▼
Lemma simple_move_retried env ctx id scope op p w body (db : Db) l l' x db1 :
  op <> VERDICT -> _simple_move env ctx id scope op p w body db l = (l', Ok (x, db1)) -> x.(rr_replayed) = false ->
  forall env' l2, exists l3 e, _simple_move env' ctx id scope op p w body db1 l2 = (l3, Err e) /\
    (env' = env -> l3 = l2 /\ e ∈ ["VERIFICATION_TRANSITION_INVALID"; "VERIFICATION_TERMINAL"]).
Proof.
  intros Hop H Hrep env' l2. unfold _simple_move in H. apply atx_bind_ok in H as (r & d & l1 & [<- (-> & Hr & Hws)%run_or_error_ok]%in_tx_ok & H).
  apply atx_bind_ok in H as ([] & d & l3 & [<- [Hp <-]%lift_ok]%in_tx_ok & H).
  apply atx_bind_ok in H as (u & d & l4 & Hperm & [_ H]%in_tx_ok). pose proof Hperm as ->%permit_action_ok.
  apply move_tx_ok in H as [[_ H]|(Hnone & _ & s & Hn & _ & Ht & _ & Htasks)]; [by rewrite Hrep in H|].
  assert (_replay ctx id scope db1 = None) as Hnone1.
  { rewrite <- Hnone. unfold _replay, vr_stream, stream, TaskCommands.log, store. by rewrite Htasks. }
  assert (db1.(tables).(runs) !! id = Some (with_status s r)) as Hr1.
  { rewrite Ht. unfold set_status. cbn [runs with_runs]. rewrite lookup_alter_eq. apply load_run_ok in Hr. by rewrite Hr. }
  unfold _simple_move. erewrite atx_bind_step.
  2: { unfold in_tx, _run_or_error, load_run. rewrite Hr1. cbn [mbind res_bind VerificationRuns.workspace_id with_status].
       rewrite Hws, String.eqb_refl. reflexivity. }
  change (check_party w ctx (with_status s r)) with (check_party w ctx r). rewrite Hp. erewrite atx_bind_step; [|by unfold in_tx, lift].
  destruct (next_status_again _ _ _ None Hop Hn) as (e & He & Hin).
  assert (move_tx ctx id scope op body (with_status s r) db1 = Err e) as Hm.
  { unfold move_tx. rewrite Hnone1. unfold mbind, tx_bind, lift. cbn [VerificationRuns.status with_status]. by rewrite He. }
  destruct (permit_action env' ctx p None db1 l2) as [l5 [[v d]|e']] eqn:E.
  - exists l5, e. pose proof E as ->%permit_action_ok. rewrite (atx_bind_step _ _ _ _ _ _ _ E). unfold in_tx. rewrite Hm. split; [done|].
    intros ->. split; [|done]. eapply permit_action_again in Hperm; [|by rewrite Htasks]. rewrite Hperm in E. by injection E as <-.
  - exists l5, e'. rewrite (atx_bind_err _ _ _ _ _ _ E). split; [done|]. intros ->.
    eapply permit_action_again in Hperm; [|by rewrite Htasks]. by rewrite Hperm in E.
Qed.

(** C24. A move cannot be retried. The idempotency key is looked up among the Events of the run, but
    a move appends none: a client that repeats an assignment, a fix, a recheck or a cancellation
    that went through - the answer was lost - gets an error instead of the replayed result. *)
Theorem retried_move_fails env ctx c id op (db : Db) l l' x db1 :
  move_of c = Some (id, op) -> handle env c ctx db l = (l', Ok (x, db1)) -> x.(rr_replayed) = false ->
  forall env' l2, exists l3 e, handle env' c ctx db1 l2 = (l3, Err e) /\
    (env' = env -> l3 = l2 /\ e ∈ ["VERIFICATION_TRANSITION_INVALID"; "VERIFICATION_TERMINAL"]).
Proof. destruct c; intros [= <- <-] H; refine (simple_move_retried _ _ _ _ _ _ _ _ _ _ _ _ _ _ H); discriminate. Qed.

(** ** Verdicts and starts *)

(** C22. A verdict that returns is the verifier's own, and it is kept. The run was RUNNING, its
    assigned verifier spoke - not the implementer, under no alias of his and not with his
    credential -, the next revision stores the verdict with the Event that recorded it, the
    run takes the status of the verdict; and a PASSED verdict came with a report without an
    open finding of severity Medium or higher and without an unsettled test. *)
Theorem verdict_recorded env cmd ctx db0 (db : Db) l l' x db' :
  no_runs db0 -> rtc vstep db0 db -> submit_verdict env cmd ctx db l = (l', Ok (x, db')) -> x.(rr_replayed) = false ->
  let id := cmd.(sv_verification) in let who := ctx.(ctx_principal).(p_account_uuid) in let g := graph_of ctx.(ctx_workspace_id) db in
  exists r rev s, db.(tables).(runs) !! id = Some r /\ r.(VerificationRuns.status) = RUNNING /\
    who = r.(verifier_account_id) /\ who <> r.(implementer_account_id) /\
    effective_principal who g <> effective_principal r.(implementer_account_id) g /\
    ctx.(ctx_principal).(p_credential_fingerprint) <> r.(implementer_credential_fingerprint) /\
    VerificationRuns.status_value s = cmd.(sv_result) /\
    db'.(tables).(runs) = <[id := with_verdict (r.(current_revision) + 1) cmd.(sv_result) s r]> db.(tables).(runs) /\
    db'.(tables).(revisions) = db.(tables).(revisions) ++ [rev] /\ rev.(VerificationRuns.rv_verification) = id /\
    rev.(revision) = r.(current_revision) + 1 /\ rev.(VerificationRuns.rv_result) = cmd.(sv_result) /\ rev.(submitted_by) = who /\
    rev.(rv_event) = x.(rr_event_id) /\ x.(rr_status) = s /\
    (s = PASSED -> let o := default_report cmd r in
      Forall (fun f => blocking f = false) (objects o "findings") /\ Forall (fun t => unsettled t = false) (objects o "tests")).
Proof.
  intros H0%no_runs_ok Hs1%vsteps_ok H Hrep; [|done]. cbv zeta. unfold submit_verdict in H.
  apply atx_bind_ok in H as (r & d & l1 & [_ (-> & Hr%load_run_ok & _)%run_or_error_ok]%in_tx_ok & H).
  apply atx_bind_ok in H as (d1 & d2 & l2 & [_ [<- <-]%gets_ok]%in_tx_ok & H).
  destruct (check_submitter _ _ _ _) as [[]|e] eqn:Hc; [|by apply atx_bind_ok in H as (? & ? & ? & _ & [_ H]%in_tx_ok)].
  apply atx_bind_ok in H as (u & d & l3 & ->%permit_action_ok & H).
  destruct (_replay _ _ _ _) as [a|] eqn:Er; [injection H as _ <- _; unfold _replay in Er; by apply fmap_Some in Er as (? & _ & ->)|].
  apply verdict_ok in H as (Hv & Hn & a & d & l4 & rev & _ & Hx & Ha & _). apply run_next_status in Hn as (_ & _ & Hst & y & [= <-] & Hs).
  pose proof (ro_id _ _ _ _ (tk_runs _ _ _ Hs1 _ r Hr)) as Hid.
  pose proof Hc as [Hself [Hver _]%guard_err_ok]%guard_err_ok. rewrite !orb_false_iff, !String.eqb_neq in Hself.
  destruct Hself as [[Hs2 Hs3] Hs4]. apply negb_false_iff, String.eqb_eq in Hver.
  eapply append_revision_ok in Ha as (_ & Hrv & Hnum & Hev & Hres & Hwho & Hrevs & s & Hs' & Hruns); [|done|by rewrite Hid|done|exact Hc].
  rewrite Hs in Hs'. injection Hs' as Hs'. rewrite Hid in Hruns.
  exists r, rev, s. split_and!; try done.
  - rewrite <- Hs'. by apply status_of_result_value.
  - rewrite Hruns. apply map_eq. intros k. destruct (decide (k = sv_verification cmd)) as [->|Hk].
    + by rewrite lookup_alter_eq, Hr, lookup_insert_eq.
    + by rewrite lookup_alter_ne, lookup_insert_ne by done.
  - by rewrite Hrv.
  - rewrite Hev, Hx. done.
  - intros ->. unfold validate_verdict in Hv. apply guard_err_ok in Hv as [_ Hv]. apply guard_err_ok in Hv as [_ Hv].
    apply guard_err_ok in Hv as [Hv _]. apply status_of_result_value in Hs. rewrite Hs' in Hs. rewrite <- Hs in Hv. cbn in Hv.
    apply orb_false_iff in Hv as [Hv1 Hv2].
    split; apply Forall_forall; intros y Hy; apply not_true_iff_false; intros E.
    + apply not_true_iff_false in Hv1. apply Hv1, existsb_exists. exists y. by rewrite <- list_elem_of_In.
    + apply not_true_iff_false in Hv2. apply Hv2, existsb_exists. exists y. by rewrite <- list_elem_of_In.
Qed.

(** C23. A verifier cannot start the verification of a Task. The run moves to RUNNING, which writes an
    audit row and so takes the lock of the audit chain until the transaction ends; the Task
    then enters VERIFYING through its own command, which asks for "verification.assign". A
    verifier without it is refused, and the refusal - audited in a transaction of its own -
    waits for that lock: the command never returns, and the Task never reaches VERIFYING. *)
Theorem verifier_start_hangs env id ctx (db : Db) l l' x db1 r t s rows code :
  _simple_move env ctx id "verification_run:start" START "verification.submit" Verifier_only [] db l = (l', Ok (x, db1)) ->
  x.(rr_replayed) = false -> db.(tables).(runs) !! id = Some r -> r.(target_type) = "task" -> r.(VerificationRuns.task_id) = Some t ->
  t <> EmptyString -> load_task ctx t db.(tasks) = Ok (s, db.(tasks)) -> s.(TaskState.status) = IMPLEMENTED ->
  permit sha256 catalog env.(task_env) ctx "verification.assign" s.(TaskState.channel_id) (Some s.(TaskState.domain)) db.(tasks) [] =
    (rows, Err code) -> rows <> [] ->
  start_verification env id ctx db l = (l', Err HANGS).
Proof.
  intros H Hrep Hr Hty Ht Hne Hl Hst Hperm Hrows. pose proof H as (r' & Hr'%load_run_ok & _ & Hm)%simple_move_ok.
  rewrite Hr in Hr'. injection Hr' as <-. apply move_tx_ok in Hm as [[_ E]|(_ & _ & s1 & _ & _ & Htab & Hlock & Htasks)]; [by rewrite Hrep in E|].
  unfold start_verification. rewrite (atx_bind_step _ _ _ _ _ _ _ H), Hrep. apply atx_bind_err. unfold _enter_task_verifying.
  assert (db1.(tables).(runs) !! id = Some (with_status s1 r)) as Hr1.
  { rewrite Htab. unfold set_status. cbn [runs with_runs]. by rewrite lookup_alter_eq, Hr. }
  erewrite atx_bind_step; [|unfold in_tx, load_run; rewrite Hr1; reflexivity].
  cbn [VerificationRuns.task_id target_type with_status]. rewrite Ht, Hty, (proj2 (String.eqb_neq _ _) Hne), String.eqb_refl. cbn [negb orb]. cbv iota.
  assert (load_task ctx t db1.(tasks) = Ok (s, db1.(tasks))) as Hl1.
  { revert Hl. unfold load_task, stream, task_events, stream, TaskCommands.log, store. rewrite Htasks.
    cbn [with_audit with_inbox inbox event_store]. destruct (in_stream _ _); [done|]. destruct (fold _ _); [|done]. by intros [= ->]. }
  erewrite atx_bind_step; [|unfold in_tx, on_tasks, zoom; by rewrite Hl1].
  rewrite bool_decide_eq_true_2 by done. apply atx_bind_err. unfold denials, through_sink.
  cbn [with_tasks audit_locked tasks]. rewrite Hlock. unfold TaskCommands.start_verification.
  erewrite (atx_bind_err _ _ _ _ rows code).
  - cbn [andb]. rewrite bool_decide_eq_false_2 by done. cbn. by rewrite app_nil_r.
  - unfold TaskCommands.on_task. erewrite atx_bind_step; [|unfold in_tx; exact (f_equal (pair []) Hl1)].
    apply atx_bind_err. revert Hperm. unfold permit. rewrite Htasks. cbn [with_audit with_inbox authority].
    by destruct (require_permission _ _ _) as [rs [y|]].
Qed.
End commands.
▲
Exercise instructions:
I'd like the lines above from the one with "Proof. destruct c;" up to and including the one with "(** C22. A verdict" copied exactly, with no other lines.

Answer section:
Proof. destruct c; intros [= <- <-] H; refine (simple_move_retried _ _ _ _ _ _ _ _ _ _ _ _ _ _ H); discriminate. Qed.

(** ** Verdicts and starts *)

(** C22. A verdict that returns is the verifier's own, and it is kept. The run was RUNNING, its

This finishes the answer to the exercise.